Bulls' Nikola Vucevic Continues Inconsistent Shooting Season

Vucevic continues inconsistent shooting season originally appeared on NBC Sports Chicago

As memorable as Nikola Vucevic’s first return trip to Orlando in a Chicago Bulls uniform last November proved, Sunday night was as forgettable as yesterday’s Wordle.

Vucevic shot 4-for-19. He committed five turnovers, including back-to-back offensive fouls. He banged his left knee on the court after tripping over Wendell Carter Jr. He fouled out.

“Whenever you have a bad game it frustrates you, especially when you lose,” Vucevic said via Zoom from his former stomping grounds. “Obviously, I wanted to come here and play well and help the team win. I didn’t do any of that.”

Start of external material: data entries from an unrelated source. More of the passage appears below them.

Definition resetFromServiceLimit (ref : nat) (c : edge_call) (reason : string) (error : stream_error)
  : fjob unit :=
  stop ← ask (edge_stopped ref);
  if (stop : bool) then mret tt
  else
    ignoring (denied c "service" reason error);;
    resetRemote c reason error;;
    sync_ (call_runtime ref (handleReset reason (Some error)));;
    ignoring (stream_reset_stmt (ec_streamId c) live_stream_states reason error);;
    ignoring (operation_stmt (ec_operationId c) live_operation_states Failed None (Some error)).

Definition idle_error : stream_error :=
  retryable_error "STREAM_IDLE_TIMEOUT" "file stream exceeded the service idle timeout".
Definition ttl_error : stream_error :=
  retryable_error "STREAM_TTL_EXCEEDED" "file stream exceeded the service stream TTL".
Definition client_error : stream_error :=
  final_error "CLIENT_CLOSED" "browser client closed the file request".

(** [onClientClosed]. *)
Definition onClientClosed (ref : nat) (w : fworld) : fworld :=
  match fw_streams w !! ref with
  | None => w
  | Some e =>
      if edge_stopped ref w then w
      else
        let c := es_call e in
        let w := call_runtime ref abortFromClient (send_reset c "canceled" client_error w) in
        set_fw_detached (fw_detached w ++ [CancelStream (ec_streamId c); CancelOperation (ec_operationId c)]) w
  end.

(** ** The callbacks of the data-plane stream *)

Definition message_of (e : thrown) : string :=
  match e with ValidationError _ m | OtherError m => m end.

(** The synchronous part of [runtime.handleData], the chunk counted in the history. *)
Definition data_arrives (ref : nat) (chunk : list byte) (w : fworld) : fworld :=
  match fw_streams w !! ref with
  | None => w
  | Some e =>
      let '(_, outcome) := handleData chunk (es_runtime e) in
      let w := call_runtime ref (fun r => (handleData chunk r).1) w in
      match outcome with DataWritten => note (Received ref chunk) w | _ => w end
  end.

Definition data_answer (ref : nat) (chunk : list byte) (w : fworld) : data_outcome :=
  match fw_streams w !! ref with
  | Some e => (handleData chunk (es_runtime e)).2 | None => DataIgnored end.

Definition data_error (message : string) : stream_error :=
  final_error (if includes "exceeded max bytes" message then "FILE_RESPONSE_TOO_LARGE"
               else "FILE_RESPONSE_STREAM_FAILED") message.

Definition onData (ref : nat) (c : edge_call) (chunk : list byte) : fjob unit :=
  sync_ (refreshIdleTimer ref);;
  job_catch
    (outcome ← sync (data_arrives ref chunk) (data_answer ref chunk);
     match outcome with
     | DataThrows m => pause;; Raise (OtherError m)
     | DataIgnored => pause
     | DataWritten => await
     end)
    (fun e =>
       let error := data_error (message_of e) in
       ignoring (denied c "service" "response_consumer_failed" error);;
       ignoring (operation_stmt (ec_operationId c) live_operation_states Failed None (Some error));;
       Raise e);;
  sync_ (refreshIdleTimer ref).

Definition onReset (ref : nat) (c : edge_call) (reason : string) (frameError : option stream_error)
  : fjob unit :=
  sync_ (call_runtime ref (handleReset reason frameError));;
  let error := frameError ?? final_error "STREAM_RESET" reason in
  if bool_decide (reason = "canceled") then
    ignoring (operation_stmt (ec_operationId c) live_operation_states Canceled None (Some error))
  else
    ignoring (operation_stmt (ec_operationId c) [Offered] Rejected None (Some error));;
    ignoring (operation_stmt (ec_operationId c) [Accepted; Running] Failed None (Some error)).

Vucevic, who had 16 points, eight rebounds and three assists in a Bulls' blowout victory in the last trip to Orlando, is now shooting a career-low 43.1 percent. His 32.2 percentage from 3-point range represents his worst since 2017-18, back before he made his two All-Star appearances to represent the Magic.

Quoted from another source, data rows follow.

(** A root that passes line 155 is the truthy argument of [init], and no
    edge of adjacency leads to it. *)
Lemma root_found_inv em tgs node_configs root_node_id root :
  (∀ s t, edge em s t → t ∈ tgs) →
  root_found (fetch_root_node root_node_id (fetch_root_node_configs tgs node_configs))
    (NodeConfig.id <$> fetch_root_node_configs tgs node_configs) = Some root →
  truthy_str root_node_id = Some root ∧ ∀ s, ¬ edge em s root.
Proof.
  intros Htgs Hroot. unfold root_found in Hroot.
  destruct (fetch_root_node _ _) as [|s|] eqn:Hfetch; [done| |done].
  case_bool_decide as Hs; [|done]. injection Hroot as ->. destruct Hs as [Hne Hin].
  unfold fetch_root_node in Hfetch.
  destruct (truthy_str root_node_id) as [s'|] eqn:Htr; [|by destruct (List.find _ _)].
  injection Hfetch as ->. split; [done|].
  intros s Hedge.
  apply list_elem_of_fmap in Hin as (c & Hc & Hcin).
  unfold fetch_root_node_configs in Hcin.
  apply list_elem_of_In, filter_In in Hcin as [_ Hcin].
  rewrite <- Hc in Hcin. simpl in Hcin.
  case_bool_decide; [|done]. case_bool_decide as Hnt; [|done].
  apply Hnt. by eapply Htgs.
Qed.
Definition updateInventory (productId : string) (quantity : Z)
    (operation : InventoryUpdate.operation) : M Product.t :=
  product <- getProduct productId ;;
  match product with
  | None => throw (ProductNotFound productId)
  | Some product =>
      match operation with
      | InventoryUpdate.set =>
          updateProduct productId (stock_update quantity)
      | InventoryUpdate.increment =>
          updateProduct productId
            (stock_update (Product.stock product + quantity))
      | InventoryUpdate.decrement =>
          let newStock := Product.stock product - quantity in
          if newStock <? 0
          then throw (InsufficientStock productId
                        (Product.stock product) quantity)
          else updateProduct productId (stock_update newStock)
      end
  end.

(** The loop of [bulkUpdateInventory], [results] being the products
    pushed so far. *)
Fixpoint bulkUpdateInventory_from (results : list Product.t)
    (updates : list InventoryUpdate.t) : M (list Product.t) :=
  match updates with
  | [] => ret results
  | update :: rest =>
      product <- updateInventory (InventoryUpdate.productId update)
                   (InventoryUpdate.quantity update)
                   (InventoryUpdate.op update) ;;
      bulkUpdateInventory_from (results ++ [product]) rest
  end.

Definition bulkUpdateInventory (updates : list InventoryUpdate.t)
    : M (list Product.t) :=
  bulkUpdateInventory_from [] updates.

(** *** Orders *)

(** The loop of [calculateOrderTotal] over the lines. *)
Fixpoint calculateOrderTotal_from (calculatedItems : list CalculatedItem.t)
    (subtotal : Z) (items : list CartItem.t)
    : M (list CalculatedItem.t * Z) :=
  match items with
  | [] => ret (calculatedItems, subtotal)
  | item :: rest =>
      product <- getProduct (CartItem.productId item) ;;
      match product with
      | None => throw (ProductNotFound (CartItem.productId item))
      | Some product =>
          let lineTotal := Product.price product * CartItem.quantity item in
          let inStock := Product.stock product >=? CartItem.quantity item in
          calculateOrderTotal_from
            (calculatedItems ++
             [CalculatedItem.mk (CartItem.productId item)
                (Product.name product) (Product.price product)
                (CartItem.quantity item) lineTotal inStock])
            (subtotal + lineTotal) rest
      end
  end.

Definition tax_of (subtotal : Z) : Z :=
  Math_round (inject_Z subtotal * (8 # 100)).

Definition shipping_of (subtotal : Z) : Z :=
  if subtotal >? 5000 then 0 else 500.

Definition calculateOrderTotal (items : list CartItem.t)
    : M OrderCalculation.t :=
  r <- calculateOrderTotal_from [] 0 items ;;
  let '(calculatedItems, subtotal) := r in
  let allInStock := forallb CalculatedItem.inStock calculatedItems in
  if negb allInStock then
    let outOfStock :=
      filter (fun item => negb (CalculatedItem.inStock item))
             calculatedItems in
    throw (ItemsOutOfStock (map CalculatedItem.name outOfStock))
  else
    let tax := tax_of subtotal in
    let shipping := shipping_of subtotal in
    let total := subtotal + tax + shipping in
    ret (OrderCalculation.mk subtotal tax shipping total calculatedItems).

Definition db_insert_order (order : Order.t) : M unit := fun w =>
  (with_orders (Db.insert (orders w) order) w, Ok tt).

Definition db_insert_order_item (row : OrderItemRow.t) : M unit := fun w =>
  (with_order_items (Db.insert (order_items w) row) w, Ok tt).

Definition insert_order_item (orderId : string) (now : Z)
    (item : OrderItem.t) : M unit :=
  id <- crypto_randomUUID ;;
  db_insert_order_item
    (OrderItemRow.mk id orderId (OrderItem.productId item)
       (OrderItem.name item) (OrderItem.quantity item)
       (OrderItem.price item)
       (OrderItem.price item * OrderItem.quantity item) now).

Definition line_of (item : CartItem.t) : CartItem.t :=
  CartItem.mk (CartItem.productId item) (CartItem.quantity item).

Definition order_item_of (item : CalculatedItem.t) : OrderItem.t :=
  OrderItem.mk (CalculatedItem.productId item) (CalculatedItem.name item)
    (CalculatedItem.quantity item) (CalculatedItem.price item).

Definition decrement_of (item : CartItem.t) : InventoryUpdate.t :=
  InventoryUpdate.mk (CartItem.productId item) (CartItem.quantity item)
    InventoryUpdate.decrement.

Definition createOrder (input : CreateOrderInput.t) : M Order.t :=
  now <- new_Date ;;
  calculation <- calculateOrderTotal
                   (map line_of (CreateOrderInput.items input)) ;;
  let orderItems := map order_item_of (OrderCalculation.items calculation) in
  id <- crypto_randomUUID ;;
  let order :=
    Order.mk id (CreateOrderInput.userId input) pending orderItems
      (OrderCalculation.subtotal calculation)
      (OrderCalculation.tax calculation)
      (OrderCalculation.shipping calculation)
      (OrderCalculation.total calculation)
      (CreateOrderInput.shippingAddress input)
      (CreateOrderInput.billingAddress input)
      (CreateOrderInput.paymentMethodId input)
      (CreateOrderInput.notes input)
      now now in
  db_insert_order order ;;
  for_each (insert_order_item (Order.id order) now) orderItems ;;
  bulkUpdateInventory
    (map decrement_of (CreateOrderInput.items input)) ;;
  ret order.

(** *** Carts *)

Definition cart_item_of (row : CartRow.t) : CartItem.t :=
  CartItem.mk (CartRow.productId row) (CartRow.quantity row).

(** [where: { userId }] and [where: { userId, productId }] *)
Definition where_user (userId : string) (row : CartRow.t) : bool :=
  String.eqb (CartRow.userId row) userId.
Definition where_user_product (userId productId : string) (row : CartRow.t)
    : bool :=
  String.eqb (CartRow.userId row) userId &&
  String.eqb (CartRow.productId row) productId.

Definition db_query_carts (where_ : CartRow.t -> bool)
    : M (list CartRow.t) := fun w =>
  (w, Ok (Db.query (carts w) where_)).
Definition db_update_cart (id : string) (row : CartRow.t) : M unit := fun w =>
  (with_carts (Db.update CartRow.id (carts w) id row) w, Ok tt).
Definition db_insert_cart (row : CartRow.t) : M unit := fun w =>
  (with_carts (Db.insert (carts w) row) w, Ok tt).
Definition db_delete_cart (id : string) : M unit := fun w =>
  (with_carts (Db.delete CartRow.id (carts w) id) w, Ok tt).

Definition getCart (userId : string) : M (list CartItem.t) :=
  items <- db_query_carts (where_user userId) ;;
  ret (map cart_item_of items).

Definition addToCart (userId : string) (item : CartItem.t)
    : M (list CartItem.t) :=
  existingCart <- db_query_carts
                    (where_user_product userId (CartItem.productId item)) ;;
  match existingCart with
  | existing :: _ =>
      now <- new_Date ;;
      db_update_cart (CartRow.id existing)
        (CartRow.mk (CartRow.id existing) (CartRow.userId existing)
           (CartRow.productId existing)
           (CartRow.quantity existing + CartItem.quantity item)
           (CartRow.created_at existing) now)
  | [] =>
      id <- crypto_randomUUID ;;
      created <- new_Date ;;
      updated <- new_Date ;;
      db_insert_cart
        (CartRow.mk id userId (CartItem.productId item)
           (CartItem.quantity item) created updated)
  end ;;
  getCart userId.

Definition updateCartItem (userId productId : string) (quantity : Z)
    : M (list CartItem.t) :=
  items <- db_query_carts (where_user_product userId productId) ;;
  match items with
  | [] => throw (CartItemNotFound productId)
  | item :: _ =>
      (if quantity =? 0 then db_delete_cart (CartRow.id item)
       else
         now <- new_Date ;;
         db_update_cart (CartRow.id item)
           (CartRow.mk (CartRow.id item) (CartRow.userId item)
              (CartRow.productId item) quantity
              (CartRow.created_at item) now)) ;;
      getCart userId
  end.

Definition clearCart (userId : string) : M unit :=
  items <- db_query_carts (where_user userId) ;;
  for_each (fun item => db_delete_cart (CartRow.id item)) items.

Definition checkout (userId : string) (shippingAddress : Address.t)
    (paymentMethodId : option string) : M Order.t :=
  cart <- getCart userId ;;
  if (List.length cart =? 0)%nat then throw CartIsEmpty
  else
    order <- createOrder
               (CreateOrderInput.mk userId (map line_of cart)
                  shippingAddress None paymentMethodId None) ;;
    clearCart userId ;;
    ret order.

(** *** Analytics *)

Definition getPeriodStart (date : Z) (period : Period) : Z :=
  let d := date in
  match period with
  | day => JSDate.setHours LocalTZA d 0 0 0 0
  | week =>
      let d := JSDate.setDate LocalTZA d
                 (JSDate.getDate LocalTZA d - JSDate.getDay LocalTZA d) in
      JSDate.setHours LocalTZA d 0 0 0 0
  | month =>
      let d := JSDate.setDate LocalTZA d 1 in
      JSDate.setHours LocalTZA d 0 0 0 0
  | year =>
      let d := JSDate.setMonth LocalTZA d 0 1 in
      JSDate.setHours LocalTZA d 0 0 0 0
  end.

Record Trend := mkTrend { trend_revenue : Q; trend_orders : Q }.

Record RevenueStats := mkRevenueStats {
  totalRevenue : Z;
  totalOrders : Z;
  averageOrderValue : Q;
  period_start : Z;
  period_end : Z;
  trend : Trend
}.

(** [orders.reduce((sum, o) => sum + o.total, 0)] *)
Definition sum_totals (os : list Order.t) : Z :=
  fold_left (fun sum o => sum + Order.total o) os 0.

(** The two windows of [getRevenueStats]. *)
Definition currentOrders_of (periodStart : Z) (os : list Order.t)
    : list Order.t :=
  filter (fun o => Order.created_at o >=? periodStart) os.
Definition previousOrders_of (previousPeriodStart periodStart : Z)
    (os : list Order.t) : list Order.t :=
  filter (fun o => (Order.created_at o >=? previousPeriodStart) &&
                   (Order.created_at o <? periodStart)) os.

(** The percentage of [getRevenueStats]: [(cur - prev) / prev * 100] when
    the baseline is positive, [0] otherwise. *)
Definition percent_change (cur prev : Z) : Q :=
  if prev >? 0
  then (((inject_Z cur - inject_Z prev) / inject_Z prev) * 100)%Q
  else 0%Q.

(** [Math.round(x * 100) / 100] *)
Definition round2 (x : Q) : Q :=
  (inject_Z (Math_round (x * 100)) / 100)%Q.

Definition getRevenueStats (period : Period) : M RevenueStats :=
  now <- new_Date ;;
  let periodStart := getPeriodStart now period in
  let previousPeriodStart := getPeriodStart periodStart period in
  os <- (fun w => (w, Ok (Db.query (orders w) (fun _ => true)))) ;;
  let currentOrders := currentOrders_of periodStart os in
  let previousOrders :=
    previousOrders_of previousPeriodStart periodStart os in
  let totalRevenue := sum_totals currentOrders in
  let previousRevenue := sum_totals previousOrders in
  let totalOrders := Z.of_nat (List.length currentOrders) in
  let previousOrderCount := Z.of_nat (List.length previousOrders) in
  let averageOrderValue :=
    if totalOrders >? 0
    then Binary64.quotient totalRevenue totalOrders
    else 0%Q in
  let revenueTrend := percent_change totalRevenue previousRevenue in
  let ordersTrend := percent_change totalOrders previousOrderCount in
  ret (mkRevenueStats totalRevenue totalOrders averageOrderValue
         periodStart now
         (mkTrend (round2 revenueTrend) (round2 ordersTrend))).

End VlibeBaseEcommerce.

(** ** Notions used in the statements *)

(** The world after one read of the clock. *)
Definition tick (w : World) : World :=
  mkWorld (products w) (orders w) (order_items w) (carts w)
          (uuid_draws w) (S (clock_reads w)).

(** The stock that an update aims at. *)
Definition target_stock (op : InventoryUpdate.operation) (s q : Z) : Z :=
  match op with
  | InventoryUpdate.set => q
  | InventoryUpdate.increment => s + q
  | InventoryUpdate.decrement => s - q
  end.

(** An update refused by the floor check. *)
Definition refused (op : InventoryUpdate.operation) (s q : Z) : bool :=
  match op with
  | InventoryUpdate.decrement => s - q <? 0
  | _ => false
  end.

And Sunday night, he not only got attacked in pick-and-roll situations but also in the paint by everyone from Moe Wagner to Carter Jr.

“The shooting is part of the game,” Vucevic said. “I was more disappointed in my focus defensively.”

Vucevic said some of the areas he feels he has displayed solid defensive principles in throughout this season---getting back, not biting on pump fakes, limiting penetration off pick-and-roll in the drop scheme---failed him.

“There are so many ways to impact the game. I didn’t bring the energy and focus needed to help us win the game,” he said. “I think that affected my shooting in a way.”

To which, DeMar DeRozan said: Keep shooting.

“Confidence is there. Work too hard to stress on it. You can’t play a perfect game every single night. We’re riding with him---right, wrong or indifferent. Just keep telling him that,” DeRozan said. “We win together. We lose together. That’s my mentality.”

DeRozan knows Vucevic as well as anyone. They played together in college at USC and openly talked about one day playing together in the NBA.

Now that that’s a reality, DeRozan has been one of Vucevic’s biggest backers throughout a trying season individually.

“He knows he has to be better in every type of way. Things like that don’t need to be said to Vooch,” DeRozan said. “He’s been in the league for a long time. His talent speaks for itself. It’s going to come around. I just tell him just keep being him.”

The issue is: Too many of these games have occurred this season to not have some concern.

This marked Vucevic’s sixth game in 38 appearances with three or more turnovers. And he now has 19 games in which the career 49.3 percent shooter has failed to crack 40 percent. That includes 10 games under 35 percent.

Coach Billy Donovan likes to point out Vucevic’s impact beyond shooting and scoring. And he’s right. Vucevic posted his 23rd double-double against the Magic, good for top-10 in the league. He’s an elite rebounder and willing passer.

But especially with Zach LaVine out, the Bulls need more from Vucevic offensively. And as DeRozan noted, Vucevic knows it.

“You want to help your team,” he said. “It’s frustrating.”